▶ _What you need to do_:
Entries follow. Return each line that contains the word "Scope".

Stored data entries:
=== Section Start ===

(** * dbus-deviation: the interface comparator and the recovering parser

    A shallow embedding of [dbusdeviation/interfacecomparator.py] (class
    [InterfaceComparator]) together with the part of the [dbusapi.ast] data
    model it reads, and the properties of the comparison rules. *)

From Stdlib Require Import String Ascii List Bool Arith PeanoNat Lia.
From Stdlib Require Import DecimalString Permutation.
Import ListNotations.
Local Open Scope string_scope.
Local Open Scope list_scope.

(** ** Python values *)

Module Py.

(** A Python [dict] with string keys, in iteration (insertion) order.  A
    dictionary never holds a key twice: see [well_keyed]. *)
Definition dict (V : Type) : Type := list (string * V).

Section Dict.
Context {V : Type}.

(** [k in d] *)
Definition contains (k : string) (d : dict V) : bool :=
  existsb (fun kv => String.eqb k (fst kv)) d.

(** [d[k]]; [None] stands for the [KeyError] of a missing key. *)
Fixpoint getitem (d : dict V) (k : string) : option V :=
  match d with
  | [] => None
  | (k', v) :: rest => if String.eqb k k' then Some v else getitem rest k
  end.

(** [d.items()] *)
Definition items (d : dict V) : list (string * V) := d.

Definition keys (d : dict V) : list string := map fst d.

(** The representation invariant of a dictionary: no key occurs twice. *)
Fixpoint well_keyed (d : dict V) : bool :=
  match d with
  | [] => true
  | (k, _) :: rest => negb (contains k rest) && well_keyed rest
  end.
End Dict.

(** [x in l] for a list of strings. *)
Definition str_in (x : string) (l : list string) : bool :=
  existsb (String.eqb x) l.

(** ['%s' % v] for a value that is a string or [None]. *)
Definition format_s (v : option string) : string :=
  match v with
  | Some s => s
  | None => "None"
  end.

(** ['%u' % n] *)
Definition format_u (n : nat) : string :=
  NilEmpty.string_of_uint (Nat.to_uint n).

(** [range(n)] *)
Definition range (n : nat) : list nat := seq 0 n.

End Py.

Import Py.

=== Section End ===

▶ _Task response_:
Local Open Scope string_scope.
Local Open Scope list_scope.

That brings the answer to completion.